# [What you have to do]
Reproduce the opening lines of the records exactly, please, stopping after the line that contains "Emits_progress (s : float)".

====== Supplied records

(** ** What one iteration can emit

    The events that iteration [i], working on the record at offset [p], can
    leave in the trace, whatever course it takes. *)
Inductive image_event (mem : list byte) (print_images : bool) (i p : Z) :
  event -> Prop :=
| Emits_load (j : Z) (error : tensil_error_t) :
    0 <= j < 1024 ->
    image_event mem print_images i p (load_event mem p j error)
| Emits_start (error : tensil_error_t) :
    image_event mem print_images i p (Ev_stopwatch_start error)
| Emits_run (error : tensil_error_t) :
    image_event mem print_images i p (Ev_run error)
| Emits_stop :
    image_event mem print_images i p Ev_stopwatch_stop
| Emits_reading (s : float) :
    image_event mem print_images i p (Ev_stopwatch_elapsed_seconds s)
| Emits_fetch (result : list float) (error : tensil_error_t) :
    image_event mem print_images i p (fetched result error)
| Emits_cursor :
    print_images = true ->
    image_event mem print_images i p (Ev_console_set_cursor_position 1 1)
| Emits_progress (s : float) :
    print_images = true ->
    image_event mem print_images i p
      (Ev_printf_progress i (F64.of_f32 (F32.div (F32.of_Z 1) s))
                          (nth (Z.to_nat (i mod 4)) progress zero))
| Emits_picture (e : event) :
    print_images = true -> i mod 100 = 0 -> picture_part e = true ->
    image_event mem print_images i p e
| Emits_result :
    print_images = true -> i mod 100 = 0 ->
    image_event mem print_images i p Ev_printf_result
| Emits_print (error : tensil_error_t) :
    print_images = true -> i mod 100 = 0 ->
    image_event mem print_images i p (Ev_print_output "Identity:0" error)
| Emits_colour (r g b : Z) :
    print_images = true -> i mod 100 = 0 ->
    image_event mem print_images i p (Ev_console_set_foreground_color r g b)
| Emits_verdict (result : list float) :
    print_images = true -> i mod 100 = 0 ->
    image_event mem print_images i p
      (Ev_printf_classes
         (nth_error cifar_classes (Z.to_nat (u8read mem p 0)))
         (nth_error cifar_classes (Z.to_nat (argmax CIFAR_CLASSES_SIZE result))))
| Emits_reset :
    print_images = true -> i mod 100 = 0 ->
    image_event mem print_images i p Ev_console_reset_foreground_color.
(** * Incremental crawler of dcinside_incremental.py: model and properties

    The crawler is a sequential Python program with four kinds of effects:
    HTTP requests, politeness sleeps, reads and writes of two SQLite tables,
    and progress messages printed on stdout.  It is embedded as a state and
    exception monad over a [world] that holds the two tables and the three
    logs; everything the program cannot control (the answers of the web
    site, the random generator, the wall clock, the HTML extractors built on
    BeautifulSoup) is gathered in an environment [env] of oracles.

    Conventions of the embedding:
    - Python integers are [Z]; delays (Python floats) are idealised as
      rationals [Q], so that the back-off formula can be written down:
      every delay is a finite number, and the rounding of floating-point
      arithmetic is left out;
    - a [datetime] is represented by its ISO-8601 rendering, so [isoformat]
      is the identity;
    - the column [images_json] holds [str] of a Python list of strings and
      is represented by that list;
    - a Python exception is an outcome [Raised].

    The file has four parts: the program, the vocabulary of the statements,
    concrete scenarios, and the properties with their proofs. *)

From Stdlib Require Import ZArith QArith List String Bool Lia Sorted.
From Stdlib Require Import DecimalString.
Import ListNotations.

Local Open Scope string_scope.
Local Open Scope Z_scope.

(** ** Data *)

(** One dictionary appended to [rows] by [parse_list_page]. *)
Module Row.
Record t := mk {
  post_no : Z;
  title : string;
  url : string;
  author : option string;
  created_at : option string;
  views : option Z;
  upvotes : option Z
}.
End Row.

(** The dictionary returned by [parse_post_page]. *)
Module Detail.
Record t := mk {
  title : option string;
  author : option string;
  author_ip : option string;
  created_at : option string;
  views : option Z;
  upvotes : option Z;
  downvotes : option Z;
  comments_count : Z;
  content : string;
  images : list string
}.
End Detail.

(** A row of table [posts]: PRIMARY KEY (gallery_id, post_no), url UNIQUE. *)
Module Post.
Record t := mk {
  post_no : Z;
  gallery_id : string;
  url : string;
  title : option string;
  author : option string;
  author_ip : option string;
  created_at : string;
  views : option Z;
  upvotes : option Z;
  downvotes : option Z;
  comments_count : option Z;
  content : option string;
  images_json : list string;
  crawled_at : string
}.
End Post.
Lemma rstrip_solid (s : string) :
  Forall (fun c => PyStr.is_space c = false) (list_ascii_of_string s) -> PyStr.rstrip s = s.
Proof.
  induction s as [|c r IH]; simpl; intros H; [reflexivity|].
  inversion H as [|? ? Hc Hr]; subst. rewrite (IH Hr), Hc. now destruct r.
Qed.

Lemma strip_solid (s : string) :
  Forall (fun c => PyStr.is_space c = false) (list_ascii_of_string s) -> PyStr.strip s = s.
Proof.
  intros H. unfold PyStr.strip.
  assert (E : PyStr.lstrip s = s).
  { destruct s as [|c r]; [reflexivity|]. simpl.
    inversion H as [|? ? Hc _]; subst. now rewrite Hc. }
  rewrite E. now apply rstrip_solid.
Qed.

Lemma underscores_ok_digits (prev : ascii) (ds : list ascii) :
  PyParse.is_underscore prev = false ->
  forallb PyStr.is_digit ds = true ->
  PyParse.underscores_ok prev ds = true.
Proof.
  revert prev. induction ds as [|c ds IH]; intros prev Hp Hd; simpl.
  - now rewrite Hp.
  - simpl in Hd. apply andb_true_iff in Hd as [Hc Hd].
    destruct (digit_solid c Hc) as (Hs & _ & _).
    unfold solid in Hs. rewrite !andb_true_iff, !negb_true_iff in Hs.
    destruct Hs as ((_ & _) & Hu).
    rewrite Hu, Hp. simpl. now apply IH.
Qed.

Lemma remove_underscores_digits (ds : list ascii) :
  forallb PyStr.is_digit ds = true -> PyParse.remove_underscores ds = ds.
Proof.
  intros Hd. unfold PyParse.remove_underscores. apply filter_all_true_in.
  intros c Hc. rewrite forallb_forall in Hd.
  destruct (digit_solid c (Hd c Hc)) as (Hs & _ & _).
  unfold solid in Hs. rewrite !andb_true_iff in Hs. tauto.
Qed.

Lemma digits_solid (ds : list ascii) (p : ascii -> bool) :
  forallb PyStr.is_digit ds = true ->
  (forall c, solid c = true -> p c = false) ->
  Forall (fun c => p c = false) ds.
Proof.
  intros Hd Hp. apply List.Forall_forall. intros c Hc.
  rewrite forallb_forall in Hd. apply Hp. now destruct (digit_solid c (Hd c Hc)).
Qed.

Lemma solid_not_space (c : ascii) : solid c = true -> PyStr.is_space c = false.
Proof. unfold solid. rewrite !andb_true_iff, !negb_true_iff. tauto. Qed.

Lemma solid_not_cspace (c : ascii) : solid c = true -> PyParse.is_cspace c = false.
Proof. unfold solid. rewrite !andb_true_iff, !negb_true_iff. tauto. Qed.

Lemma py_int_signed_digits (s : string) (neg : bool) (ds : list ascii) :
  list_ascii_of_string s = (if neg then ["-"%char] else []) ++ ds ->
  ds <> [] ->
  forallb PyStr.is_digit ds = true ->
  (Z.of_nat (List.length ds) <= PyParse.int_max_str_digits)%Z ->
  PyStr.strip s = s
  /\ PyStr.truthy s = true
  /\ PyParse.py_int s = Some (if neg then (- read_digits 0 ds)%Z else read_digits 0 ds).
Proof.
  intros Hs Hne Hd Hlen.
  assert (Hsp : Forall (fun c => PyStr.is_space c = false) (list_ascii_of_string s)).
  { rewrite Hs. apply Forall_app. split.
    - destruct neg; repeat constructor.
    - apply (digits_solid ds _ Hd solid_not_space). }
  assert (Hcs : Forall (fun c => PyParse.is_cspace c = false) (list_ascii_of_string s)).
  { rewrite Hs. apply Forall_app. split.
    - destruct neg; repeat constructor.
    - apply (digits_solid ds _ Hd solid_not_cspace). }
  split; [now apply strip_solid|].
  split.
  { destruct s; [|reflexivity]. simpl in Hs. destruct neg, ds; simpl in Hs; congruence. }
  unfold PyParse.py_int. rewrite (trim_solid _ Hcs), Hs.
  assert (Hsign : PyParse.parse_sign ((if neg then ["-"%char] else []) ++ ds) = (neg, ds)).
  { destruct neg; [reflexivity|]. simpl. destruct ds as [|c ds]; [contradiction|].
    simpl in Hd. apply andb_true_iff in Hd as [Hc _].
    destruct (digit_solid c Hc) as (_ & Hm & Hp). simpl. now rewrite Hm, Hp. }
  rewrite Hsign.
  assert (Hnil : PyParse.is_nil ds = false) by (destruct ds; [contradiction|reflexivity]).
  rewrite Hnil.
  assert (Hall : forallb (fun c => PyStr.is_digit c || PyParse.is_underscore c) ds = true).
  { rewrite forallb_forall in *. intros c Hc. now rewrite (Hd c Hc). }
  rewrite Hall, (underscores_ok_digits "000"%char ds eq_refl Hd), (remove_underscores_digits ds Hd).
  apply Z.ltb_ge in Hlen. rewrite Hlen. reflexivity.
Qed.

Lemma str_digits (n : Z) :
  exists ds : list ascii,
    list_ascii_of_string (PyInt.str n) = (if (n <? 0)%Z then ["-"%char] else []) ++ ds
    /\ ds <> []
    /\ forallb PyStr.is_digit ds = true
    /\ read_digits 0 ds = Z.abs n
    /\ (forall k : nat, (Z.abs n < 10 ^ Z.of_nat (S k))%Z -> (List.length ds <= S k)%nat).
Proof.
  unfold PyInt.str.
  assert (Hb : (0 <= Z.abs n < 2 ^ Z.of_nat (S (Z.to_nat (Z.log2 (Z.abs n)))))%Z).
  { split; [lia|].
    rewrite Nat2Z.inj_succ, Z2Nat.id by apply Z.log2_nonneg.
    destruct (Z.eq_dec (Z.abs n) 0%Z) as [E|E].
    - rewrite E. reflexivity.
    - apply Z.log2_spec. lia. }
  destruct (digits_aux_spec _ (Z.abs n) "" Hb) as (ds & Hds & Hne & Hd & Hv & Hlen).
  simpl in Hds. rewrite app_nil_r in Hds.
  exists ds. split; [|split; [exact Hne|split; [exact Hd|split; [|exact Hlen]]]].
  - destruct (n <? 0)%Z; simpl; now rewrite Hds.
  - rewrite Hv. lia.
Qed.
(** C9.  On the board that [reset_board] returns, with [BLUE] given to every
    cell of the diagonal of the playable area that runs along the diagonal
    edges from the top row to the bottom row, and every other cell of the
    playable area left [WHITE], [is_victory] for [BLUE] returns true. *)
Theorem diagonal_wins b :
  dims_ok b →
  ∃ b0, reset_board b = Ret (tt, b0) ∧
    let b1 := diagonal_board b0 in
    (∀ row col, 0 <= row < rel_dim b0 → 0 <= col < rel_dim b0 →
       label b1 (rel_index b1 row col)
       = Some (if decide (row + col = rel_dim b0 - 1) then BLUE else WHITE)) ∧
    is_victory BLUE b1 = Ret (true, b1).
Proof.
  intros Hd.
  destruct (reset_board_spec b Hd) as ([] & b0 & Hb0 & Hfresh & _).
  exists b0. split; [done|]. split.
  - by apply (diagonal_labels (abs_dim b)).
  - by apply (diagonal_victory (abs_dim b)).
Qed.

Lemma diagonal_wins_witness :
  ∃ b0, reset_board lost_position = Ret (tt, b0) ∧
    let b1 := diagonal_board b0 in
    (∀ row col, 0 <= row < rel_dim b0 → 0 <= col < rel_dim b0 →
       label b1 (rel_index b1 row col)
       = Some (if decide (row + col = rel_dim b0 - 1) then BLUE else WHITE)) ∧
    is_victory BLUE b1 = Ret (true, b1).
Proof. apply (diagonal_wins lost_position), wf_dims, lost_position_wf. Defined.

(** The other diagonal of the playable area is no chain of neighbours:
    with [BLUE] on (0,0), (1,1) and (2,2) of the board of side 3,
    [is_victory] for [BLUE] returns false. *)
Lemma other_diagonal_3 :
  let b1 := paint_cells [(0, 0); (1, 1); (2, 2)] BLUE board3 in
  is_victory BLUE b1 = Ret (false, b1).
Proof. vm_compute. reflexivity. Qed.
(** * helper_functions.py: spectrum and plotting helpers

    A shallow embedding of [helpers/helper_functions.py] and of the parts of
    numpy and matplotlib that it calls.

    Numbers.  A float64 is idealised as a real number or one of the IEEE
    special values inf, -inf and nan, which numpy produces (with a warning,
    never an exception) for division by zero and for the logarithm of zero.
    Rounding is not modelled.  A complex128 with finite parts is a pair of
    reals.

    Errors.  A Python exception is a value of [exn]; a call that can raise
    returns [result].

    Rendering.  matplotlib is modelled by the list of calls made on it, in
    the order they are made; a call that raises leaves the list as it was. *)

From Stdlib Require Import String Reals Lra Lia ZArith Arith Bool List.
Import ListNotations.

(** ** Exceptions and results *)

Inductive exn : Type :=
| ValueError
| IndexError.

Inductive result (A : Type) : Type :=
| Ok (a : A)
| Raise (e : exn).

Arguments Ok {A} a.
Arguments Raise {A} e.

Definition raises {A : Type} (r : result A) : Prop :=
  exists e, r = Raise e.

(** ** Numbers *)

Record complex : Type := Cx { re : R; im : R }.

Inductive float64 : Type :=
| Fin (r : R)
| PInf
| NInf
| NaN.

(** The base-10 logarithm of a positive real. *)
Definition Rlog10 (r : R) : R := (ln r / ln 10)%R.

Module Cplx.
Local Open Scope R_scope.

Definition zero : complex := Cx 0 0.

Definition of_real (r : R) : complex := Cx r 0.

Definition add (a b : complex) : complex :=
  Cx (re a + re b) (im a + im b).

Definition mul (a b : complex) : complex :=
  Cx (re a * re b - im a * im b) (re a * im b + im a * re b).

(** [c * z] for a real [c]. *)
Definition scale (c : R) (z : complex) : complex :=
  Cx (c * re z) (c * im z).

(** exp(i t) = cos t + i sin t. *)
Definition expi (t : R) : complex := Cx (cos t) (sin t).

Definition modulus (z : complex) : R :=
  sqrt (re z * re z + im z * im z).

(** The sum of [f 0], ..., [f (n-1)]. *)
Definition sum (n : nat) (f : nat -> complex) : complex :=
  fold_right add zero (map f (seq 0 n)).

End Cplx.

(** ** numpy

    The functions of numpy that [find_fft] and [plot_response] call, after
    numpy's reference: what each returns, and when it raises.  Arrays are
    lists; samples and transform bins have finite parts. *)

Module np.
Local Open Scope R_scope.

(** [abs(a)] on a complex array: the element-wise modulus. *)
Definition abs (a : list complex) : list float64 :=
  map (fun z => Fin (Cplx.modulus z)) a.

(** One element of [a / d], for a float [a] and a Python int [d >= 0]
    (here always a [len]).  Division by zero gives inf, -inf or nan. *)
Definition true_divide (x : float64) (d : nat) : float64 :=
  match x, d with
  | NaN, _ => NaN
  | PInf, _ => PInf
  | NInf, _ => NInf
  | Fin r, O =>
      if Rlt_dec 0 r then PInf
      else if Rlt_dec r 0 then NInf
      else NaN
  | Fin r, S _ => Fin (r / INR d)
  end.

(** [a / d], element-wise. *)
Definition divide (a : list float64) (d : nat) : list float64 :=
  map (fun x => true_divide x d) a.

============

# [Answer section]
(** ** What one iteration can emit

    The events that iteration [i], working on the record at offset [p], can
    leave in the trace, whatever course it takes. *)
Inductive image_event (mem : list byte) (print_images : bool) (i p : Z) :
  event -> Prop :=
| Emits_load (j : Z) (error : tensil_error_t) :
    0 <= j < 1024 ->
    image_event mem print_images i p (load_event mem p j error)
| Emits_start (error : tensil_error_t) :
    image_event mem print_images i p (Ev_stopwatch_start error)
| Emits_run (error : tensil_error_t) :
    image_event mem print_images i p (Ev_run error)
| Emits_stop :
    image_event mem print_images i p Ev_stopwatch_stop
| Emits_reading (s : float) :
    image_event mem print_images i p (Ev_stopwatch_elapsed_seconds s)
| Emits_fetch (result : list float) (error : tensil_error_t) :
    image_event mem print_images i p (fetched result error)
| Emits_cursor :
    print_images = true ->
    image_event mem print_images i p (Ev_console_set_cursor_position 1 1)
| Emits_progress (s : float) :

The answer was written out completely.